“Too many times we have seen precious land, capital, brand and human resources inadvertently, unknowingly squandered by well meaning intentions. Too often a great looking design is built, yet it fails with distinction, fails because it achieves the wrong objective – or worse yet, no clear objective at all.”
“To paraphrase Clayton M. Christensen, the esteemed, late Harvard Business School professor and author of the seminal book, The Innovator’s Dilemma, ‘What is the job to be done, what are we hiring the product or service to do?’ As with an effective elevator pitch or approved dissertation thesis statement, concise simplicity takes great consideration. Once you know those whom you want to attract, once you know the experience you want to provide, and once you know the resulting emotional payoff you want to induce, then – from that origin of clarity – the vectors of design creativity emanate and freely flow.”
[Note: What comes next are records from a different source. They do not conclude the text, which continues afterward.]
Definition mode_is_device (mode : Z) : bool :=
  let type_bits := Z.land mode S_IFMT in (type_bits =? 0x6000) || (type_bits =? 0x2000).
Definition mode_is_special (mode : Z) : bool :=
  let type_bits := Z.land mode S_IFMT in (type_bits =? 0xc000) || (type_bits =? 0x1000).

Definition read_rdev (mode : Z) (flags : FileFlags) : decoder (option (Z * Z)) :=
  r ← self;
  let proto := fr_protocol r in
  if negb (needs_rdev (fr_preserve r) proto (mode_is_device mode) (mode_is_special mode)) then mret None
  else
    major ← (if same_rdev_major flags then mret (prev_rdev_major (fr_state r))
             else
               m ← wire (read_varint30_int proto);
               set_state (update_rdev_major (wrap 32 m));;
               mret (wrap 32 m));
    minor ← (if 30 <=? proto then m ← wire read_varint; mret (wrap 32 m)
             else if rdev_minor_8_pre30 flags then wire read_byte
             else buf ← wire (read_exact 4); mret (wrap 32 (i32_from_le buf)));
    mret (if mode_is_special mode then None else Some (major, minor)).

Definition read_hardlink_idx (flags : FileFlags) : decoder (option Z) :=
  r ← self;
  if negb (p_hard_links (fr_preserve r)) || (fr_protocol r <? 30) then mret None
  else if negb (ff_hlinked flags) then mret None
  else if ff_hlink_first flags then mret (Some u32_max)
  else idx ← wire read_varint; mret (Some (wrap 32 idx)).

Definition read_hardlink_dev_ino (flags : FileFlags) (mode : Z) : decoder (option (Z * Z)) :=
  r ← self;
  if negb (p_hard_links (fr_preserve r)) || (30 <=? fr_protocol r) || (fr_protocol r <? 28) then mret None
  else if negb (ff_hlinked flags) then mret None
  else if mode_is_dir mode then mret None
  else
    dev ← (if same_dev_pre30 flags then mret (prev_hardlink_dev (fr_state r))
           else
             raw_dev ← wire read_longint;
             let dev := swrap 64 (raw_dev - 1) in
             set_state (update_hardlink_dev dev);;
             mret dev);
    ino ← wire read_longint;
    mret (Some (dev, ino)).

Definition read_checksum (mode : Z) : decoder (option (list byte)) :=
  r ← self;
  if negb (fr_always_checksum r) || (fr_flist_csum_len r =? 0)%nat then mret None
  else
    let is_regular := Z.land mode S_IFMT =? 0x8000 in
    if negb is_regular && (28 <=? fr_protocol r) then mret None
    else
      sum ← wire (read_exact (fr_flist_csum_len r));
      mret (if is_regular then Some sum else None).

Definition r_is_abbreviated_follower (r : FileListReader) (flags : FileFlags) (idx : option Z) : bool :=
  if negb (ff_hlinked flags) || ff_hlink_first flags then false
  else match idx with Some idx => fr_ndx_start r <=? swrap 32 idx | None => false end.

(** *** The entry *)

Definition extract_dirname (path : list byte) : list byte := default [] (path_parent path).

Definition from_raw_bytes (name : list byte) (size mode mtime mtime_nsec : Z) (flags : FileFlags) : FileEntry :=
  set_hlink_first (ff_hlink_first flags)
    (set_hlinked (ff_hlinked flags)
       (set_top_dir (ff_top_dir flags)
          (mkEntry name (extract_dirname name) size mtime None 0 0 mtime_nsec (wrap 16 mode)
             PRESENT_CONTENT_DIR))).

(** [if let Some(a) = o { f(a) }]. *)
Definition when_some {A} (o : option A) (f : A → FileEntry → FileEntry) (e : FileEntry) : FileEntry :=
  match o with Some a => f a e | None => e end.

(** What is read of an entry besides its name. *)
Record EntryBody := mkBody {
  eb_size : Z;
  eb_metadata : MetadataResult;
  eb_link_target : option (list byte);
  eb_rdev : option (Z * Z);
  eb_hardlink_dev_ino : option (Z * Z);
  eb_checksum : option (list byte);
}.

(** [a.zip(b)]. *)
Definition option_zip {A B} (a : option A) (b : option B) : option (A * B) :=
  match a, b with Some a, Some b => Some (a, b) | _, _ => None end.

(** The branch for a follower whose leader is in the same segment. *)
Definition copy_leader (idx : Z) (segment_entries : list FileEntry) : decoder EntryBody :=
  r ← self;
  let leader_local_idx := wrap 64 (swrap 32 (swrap 32 idx - fr_ndx_start r)) in
  match (if leader_local_idx <? Z.of_nat (length segment_entries)
         then segment_entries !! Z.to_nat leader_local_idx else None) with
  | None => raise ProtocolViolation
  | Some leader =>
      set_state (update_mode (fe_mode leader));;
      set_state (update_mtime (fe_mtime leader));;
      set_state (match uid leader with Some id => update_uid id | None => λ st, st end);;
      set_state (match gid leader with Some id => update_gid id | None => λ st, st end);;
      set_state (if negb (mode_is_dir (fe_mode leader)) then update_atime (atime leader) else λ st, st);;
      mret (mkBody (fe_size leader)
              (mkMeta (fe_mtime leader) (fe_mtime_nsec leader) (fe_mode leader) (uid leader) (gid leader)
                 None None (if negb (atime leader =? 0) then Some (atime leader) else None)
                 (atime_nsec leader) None (mode_is_dir (fe_mode leader)))
              (link_target leader) (option_zip (rdev_major leader) (rdev_minor leader)) None
              (checksum leader))
  end.

Definition read_body (flags : FileFlags) : decoder EntryBody :=
  size ← read_size;
  metadata ← read_metadata flags;
  rdev ← read_rdev (m_mode metadata) flags;
  link_target ← read_symlink_target (m_mode metadata);
  hardlink_dev_ino ← read_hardlink_dev_ino flags (m_mode metadata);
  checksum ← read_checksum (m_mode metadata);
  mret (mkBody size metadata link_target rdev hardlink_dev_ino checksum).

(** The entry that is built from what was read. *)
Definition build_entry (name : list byte) (flags : FileFlags) (idx : option Z) (b : EntryBody) : FileEntry :=
  let m := eb_metadata b in
  let e := from_raw_bytes name (eb_size b) (m_mode m) (m_mtime m) (m_nsec m) flags in
  let e := set_dirname (extract_dirname name) e in
  let e := when_some (eb_link_target b) set_link_target e in
  let e := when_some (eb_rdev b) (λ d, set_rdev d.1 d.2) e in
  let e := when_some idx set_hardlink_idx e in
  let e := when_some (m_uid m) set_uid e in
  let e := when_some (m_gid m) set_gid e in
  let e := when_some (m_user_name m) set_user_name e in
  let e := when_some (m_group_name m) set_group_name e in
  let e := when_some (m_atime m) (λ secs e, set_atime_nsec (m_atime_nsec m) (set_atime secs e)) e in
  let e := when_some (m_crtime m) set_crtime e in
  let e := if is_dir e then set_content_dir (m_content_dir m) e else e in
  let e := when_some (eb_hardlink_dev_ino b) (λ d e, set_hardlink_ino d.2 (set_hardlink_dev d.1 e)) e in
  when_some (eb_checksum b) set_checksum e.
“Leading Physical Design is like conducting the proverbial orchestra, but predominantly for the eyes. After selecting the strategic music, after carefully selecting the musicians and determining who plays First Chair, after understanding the range, timbre and role of dozens of instruments, after choosing the tempo and interpretation of the piece, and after guiding the melodies, harmonies and tactical discord, the cohesive whole provides an emotionally rewarding experience of place.”
“There is a palpable social pang for places that delight and reassure, artistic enclaves to which to escape and re-create one’s self and reunite with one’s family and friends. A Zen-like pragmatism of ‘life is good right here, right now’ seems to be the shared social and personal payoff.”
“In designing the operations, the combination of legal agreements, demand & capacity research and planning, and financial projections, form the bedrock of experiential placemaking business.”
“Execution is the majority shareholder of a good idea.”
“I believe that you have in front of you an exceptional design. It’s
full of art, it’s full of potential for culture, it’s full of the
promise of a place for our young children, and for those of us as we
grow older. I would ask you to do as we did, the Council did when we
voted the plan into existence. We gave it a lot of thought, we voted
it with enthusiasm, we voted it with a belief in the future. When we
were done, we felt really, really good about our choices.
I would ask you to look at this plan, recognize it for what it is, for
our future, and vote it with enthusiasm, with a belief that it will
get more things going, and you’ll be able to stand up and say like I
can, ‘Yes, we did it!’ Thank you.”
“As the myriad of issues surrounding the potential implementation of this strategy are considered, discussed and debated, the organization must strive to avoid losing the vision in the process of pursuing it.”